Exercise goal: Every line of the records below that holds the word "ENOENT" should be copied out.

Given entries:
Lemma escapeXml_injective_witness :
  escapeXml (VStr "a&lt;b") = escapeXml (VStr "a&lt;b")
  /\ "a&lt;b" = "a&lt;b".
Proof.
  split; [reflexivity |].
  exact (escapeXml_injective "a&lt;b" "a&lt;b" eq_refl).
Defined.

End DecisionParamsFacts.

(** ** The policy information point behind the requests *)

Module PolicyInformationPointFacts.
Import DecisionParams PolicyInformationPoint DecisionParamsFacts.

(** One step of a chain of reads. *)
Ltac read_step H :=
  match type of H with
  | context [bindO ?m _] =>
      let x := fresh "x" in
      let E := fresh "E" in
      destruct m as [x | ?] eqn:E; cbn [bindO] in H; [| discriminate H]
  | context [if negb (toBoolean ?v) then _ else _] =>
      destruct (toBoolean v); cbn [negb] in H; cbv iota in H;
      [| discriminate H]
  end.

Section Pip.
Variable Data : Type.
Variable readData : Outcome Data.
Variable get : Data -> Value -> Outcome Data.
Variable view : Data -> Value.
Variable emptyObject : Data.
Variable now : string.

Local Abbreviation getTaskPolicyInfo :=
  (getTaskPolicyInfo Data readData get view emptyObject now).
Local Abbreviation getMembershipInfo :=
  (getMembershipInfo Data readData get view emptyObject now).
Local Abbreviation getMembershipTypeInfo :=
  (getMembershipTypeInfo Data readData get view emptyObject now).

Lemma isMemberOf_returns (raw v : Value) :
  isMemberOf raw = Return v -> v = VUndefined \/ exists s, v = VStr s.
Proof.
  destruct raw as [| | t | b [t |]]; simpl; intros H;
    try discriminate; injection H as <-; eauto.
Qed.

(** The object literals that the three functions return. *)
Lemma getTaskPolicyInfo_returns (taskId : Value) (info : Object_) :
  getTaskPolicyInfo taskId = Some info ->
  exists taskExpires now',
    info = {[ "taskExpires" := taskExpires; "current_date_time" := now' ]}.
Proof.
  unfold PolicyInformationPoint.getTaskPolicyInfo, nullOnError. intros H.
  repeat read_step H. injection H as <-. eauto.
Qed.

Lemma getMembershipInfo_returns (taskId nodeId : Value) (info : Object_) :
  getMembershipInfo taskId nodeId = Some info ->
  exists taskExpires isMember taskMembershipExpires taskRole now',
    info = {[ "taskExpires" := taskExpires;
              "isMember" := isMember;
              "taskMembershipExpires" := taskMembershipExpires;
              "taskRole" := taskRole;
              "current_date_time" := now' ]}
    /\ (isMember = VUndefined \/ exists s, isMember = VStr s).
Proof.
  unfold PolicyInformationPoint.getMembershipInfo, nullOnError. intros H.
  repeat read_step H. injection H as <-.
  do 5 eexists. split; [reflexivity |]. eapply isMemberOf_returns; eassumption.
Qed.

Lemma getMembershipTypeInfo_returns (taskId : Value) (info : Object_) :
  getMembershipTypeInfo taskId = Some info ->
  exists taskExpires isMember taskMembershipExpires taskRole now',
    info = {[ "taskExpires" := taskExpires;
              "isMember" := isMember;
              "taskMembershipExpires" := taskMembershipExpires;
              "taskRole" := taskRole;
              "current_dateTime" := now' ]}
    /\ (isMember = VUndefined \/ exists s, isMember = VStr s).
Proof.
  unfold PolicyInformationPoint.getMembershipTypeInfo, nullOnError. intros H.
  repeat read_step H. injection H as <-.
  do 5 eexists. split; [reflexivity |]. eapply isMemberOf_returns; eassumption.
Qed.

(** Without data there is no information. *)
Lemma no_data_no_info (e : exn) :
  readData = Throw e ->
  (forall taskId, getTaskPolicyInfo taskId = None)
  /\ (forall taskId nodeId, getMembershipInfo taskId nodeId = None)
  /\ (forall taskId, getMembershipTypeInfo taskId = None).
Proof.
  intros H.
  unfold PolicyInformationPoint.getTaskPolicyInfo,
    PolicyInformationPoint.getMembershipInfo,
    PolicyInformationPoint.getMembershipTypeInfo, readTasks.
  rewrite H. repeat split.
Qed.
End Pip.

Section Requests.
Variable Data : Type.
Variable readData : Outcome Data.
Variable get : Data -> Value -> Outcome Data.
Variable view : Data -> Value.
Variable emptyObject : Data.
Variable pipNow : string.
Variable now : string.
Variable toLowerCase : string -> string.

Local Abbreviation taskApprovalRequest :=
  (taskApprovalRequest Data readData get view emptyObject pipNow now).
Local Abbreviation membershipValidationRequest :=
  (membershipValidationRequest Data readData get view emptyObject pipNow now).
Local Abbreviation membershipTypeRequest :=
  (membershipTypeRequest Data readData get view emptyObject pipNow now).
Local Abbreviation requestXML :=
  (requestXML Data readData get view emptyObject pipNow now toLowerCase).

(** X20. The current time of a task-approval request is always the
    clock of the host at the moment the request is built: the object
    that [getTaskPolicyInfo] returns holds the time under the key
    [current_date_time], which [buildTaskApprovalRequest] does not read,
    so a [current_dateTime] configured in [nodes.json] never reaches the
    request. *)
Theorem task_approval_uses_host_clock (params : Object_) (xml : string) :
  taskApprovalRequest params = Return (Some xml) ->
  exists taskId taskExpires,
    xml = taskApprovalTemplate "task-authorization" taskId taskExpires
            (escapeText now).
Proof.
  intros H. apply buildTaskApprovalRequest_returns in H
    as (info & t & e & n & Hinfo & _ & _ & Hn & ->).
  apply getTaskPolicyInfo_returns in Hinfo as (x & y & ->).
  exists t, e. f_equal.
  change (escapeXml (VStr now) = Return n) in Hn. now injection Hn as <-.
Qed.

(** X21. The same holds for a membership-validation request:
    [getMembershipInfo] returns the configured time as
    [current_date_time], [buildMembershipValidationRequest] reads
    [current_dateTime] and [currentDateTime], and the request carries
    the clock of the host. *)
Theorem membership_validation_uses_host_clock
    (params : Object_) (xml : string) :
  membershipValidationRequest params = Return (Some xml) ->
  exists taskId taskExpires nodeId isMember taskMembershipExpires,
    xml = membershipValidationTemplate "node-activation" taskId taskExpires
            nodeId isMember taskMembershipExpires (escapeText now).
Proof.
  intros H. apply buildMembershipValidationRequest_returns in H
    as (info & t & e & n & m & me & n' & Hinfo & _ & _ & _ & _ & _ & Hn
        & ->).
  apply getMembershipInfo_returns in Hinfo as (x1 & x2 & x3 & x4 & x5 & -> & _).
  exists t, e, n, m, me. f_equal.
  change (escapeXml (VStr now) = Return n') in Hn. now injection Hn as <-.
Qed.

(** X23. When [nodes.json] cannot be read or parsed, [getRequestXML]
    builds no request, whatever the action and the parameters are. *)
Theorem no_request_without_data (e : exn) (action : Value)
    (params : Object_) (xml : string) :
  readData = Throw e ->
  requestXML action params <> Return (Some xml).
Proof.
  intros Hd H.
  destruct (no_data_no_info Data readData get view emptyObject pipNow e Hd)
    as (H1 & H2 & H3).
  apply getRequestXML_returns in H as (s & _ & _ & H).
  destruct H as [[_ H] | [[_ H] | [_ H]]].
  - apply buildTaskApprovalRequest_returns in H
      as (info & ? & ? & ? & Hinfo & _). now rewrite H1 in Hinfo.
  - apply buildMembershipValidationRequest_returns in H
      as (info & ? & ? & ? & ? & ? & ? & Hinfo & _). now rewrite H2 in Hinfo.
  - apply buildMembershipTypeRequest_returns in H
      as (info & ? & ? & ? & ? & ? & ? & ? & ? & Hinfo & _).
    apply membershipTypeInfoFor_returns in Hinfo as [Hinfo | Hinfo].
    + now rewrite H2 in Hinfo.
    + now rewrite H3 in Hinfo.
Qed.


(** X22. A train or evaluate request states membership by default:
    when the object from the policy information point has no [isMember]
    value, the request says [true] for [is_member_of_task]. *)
Theorem train_request_member_by_default
    (params : Object_) (xml : string) (info : Object_) :
  membershipTypeRequest params = Return (Some xml) ->
  membershipTypeInfoFor
    (getMembershipInfo Data readData get view emptyObject pipNow)
    (getMembershipTypeInfo Data readData get view emptyObject pipNow)
    (taskIdOf params) (nodeIdOf params) = Some info ->
  prop info "isMember" = VUndefined ->
  exists title action taskId taskExpires taskMembershipExpires taskRole now',
    xml = membershipTypeTemplate title action taskId taskExpires "true"
            taskMembershipExpires taskRole now'.
Proof.
  intros H Hinfo Hm. apply buildMembershipTypeRequest_returns in H
    as (info' & title & a & t & e & m & me & r & n' & H).
  destruct H as (Hinfo' & _ & _ & _ & _ & H4 & _ & _ & _ & ->).
  rewrite Hinfo in Hinfo'. injection Hinfo' as <-.
  exists title, a, t, e, me, r, n'.
  assert (prop info "is_member_of_task" = VUndefined) as Hk.
  { apply membershipTypeInfoFor_returns in Hinfo as [Hinfo | Hinfo].
    - apply getMembershipInfo_returns in Hinfo
        as (x1 & x2 & x3 & x4 & x5 & -> & _). reflexivity.
    - apply getMembershipTypeInfo_returns in Hinfo
        as (x1 & x2 & x3 & x4 & x5 & -> & _). reflexivity. }
  rewrite Hm, Hk in H4. simpl in H4. now injection H4 as <-.
Qed.

End Requests.

Import PipExamples.

Lemma task_approval_uses_host_clock_witness :
  taskApprovalRequest Json (Return nodes) PipExamples.read view (JObject [])
    hostClock hostClock approvalQuery = Return (Some approvalRequest)
  /\ exists taskId taskExpires,
       approvalRequest
       = taskApprovalTemplate "task-authorization" taskId taskExpires
           (escapeText hostClock).
Proof.
  assert (taskApprovalRequest Json (Return nodes) PipExamples.read view
            (JObject []) hostClock hostClock approvalQuery
          = Return (Some approvalRequest)) as H by (vm_compute; reflexivity).
  split; [exact H |].
  exact (task_approval_uses_host_clock _ _ _ _ _ _ _ _ _ H).
Defined.

Lemma membership_validation_uses_host_clock_witness :
  membershipValidationRequest Json (Return nodes) PipExamples.read view
    (JObject []) hostClock hostClock validationQuery
  = Return (Some validationRequest)
  /\ exists taskId taskExpires nodeId isMember taskMembershipExpires,
       validationRequest
       = membershipValidationTemplate "node-activation" taskId taskExpires
           nodeId isMember taskMembershipExpires (escapeText hostClock).
Proof.
  assert (membershipValidationRequest Json (Return nodes) PipExamples.read
            view (JObject []) hostClock hostClock validationQuery
          = Return (Some validationRequest))
    as H by (vm_compute; reflexivity).
  split; [exact H |].
  exact (membership_validation_uses_host_clock _ _ _ _ _ _ _ _ _ H).
Defined.

Lemma train_request_member_by_default_witness :
  (membershipTypeRequest Json (Return nodes) PipExamples.read view
     (JObject []) hostClock hostClock trainQuery
   = Return (Some trainRequest)
   /\ membershipTypeInfoFor membershipInfo membershipTypeInfo
        (taskIdOf trainQuery) (nodeIdOf trainQuery) = Some n1Info
   /\ prop n1Info "isMember" = VUndefined)
  /\ exists title action taskId taskExpires taskMembershipExpires taskRole
            now',
       trainRequest
       = membershipTypeTemplate title action taskId taskExpires "true"
           taskMembershipExpires taskRole now'.
Proof.
  assert (membershipTypeRequest Json (Return nodes) PipExamples.read view
            (JObject []) hostClock hostClock trainQuery
          = Return (Some trainRequest)) as H by (vm_compute; reflexivity).
  assert (membershipTypeInfoFor membershipInfo membershipTypeInfo
            (taskIdOf trainQuery) (nodeIdOf trainQuery) = Some n1Info)
    as Hi by (vm_compute; reflexivity).
  split; [split; [exact H | split; [exact Hi | reflexivity]] |].
  exact (train_request_member_by_default _ _ _ _ _ _ _ _ _ _ H Hi eq_refl).
Defined.

Lemma no_request_without_data_witness :
  noData = Throw (JsError "ENOENT: no such file or directory")
  /\ PolicyInformationPoint.requestXML Json noData PipExamples.read view
       (JObject []) hostClock hostClock Luas.toLowerCase
       (VStr "task_approval") approvalQuery
     <> Return (Some approvalRequest).
Proof.
  split; [reflexivity |].
  exact (no_request_without_data Json noData PipExamples.read view
           (JObject []) hostClock hostClock Luas.toLowerCase
           (JsError "ENOENT: no such file or directory")
           (VStr "task_approval") approvalQuery approvalRequest eq_refl).
Defined.

End PolicyInformationPointFacts.

Module AppFacts.
Import DecisionParams DecisionParamsFacts Luas App.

Your response:
  noData = Throw (JsError "ENOENT: no such file or directory")
           (JsError "ENOENT: no such file or directory")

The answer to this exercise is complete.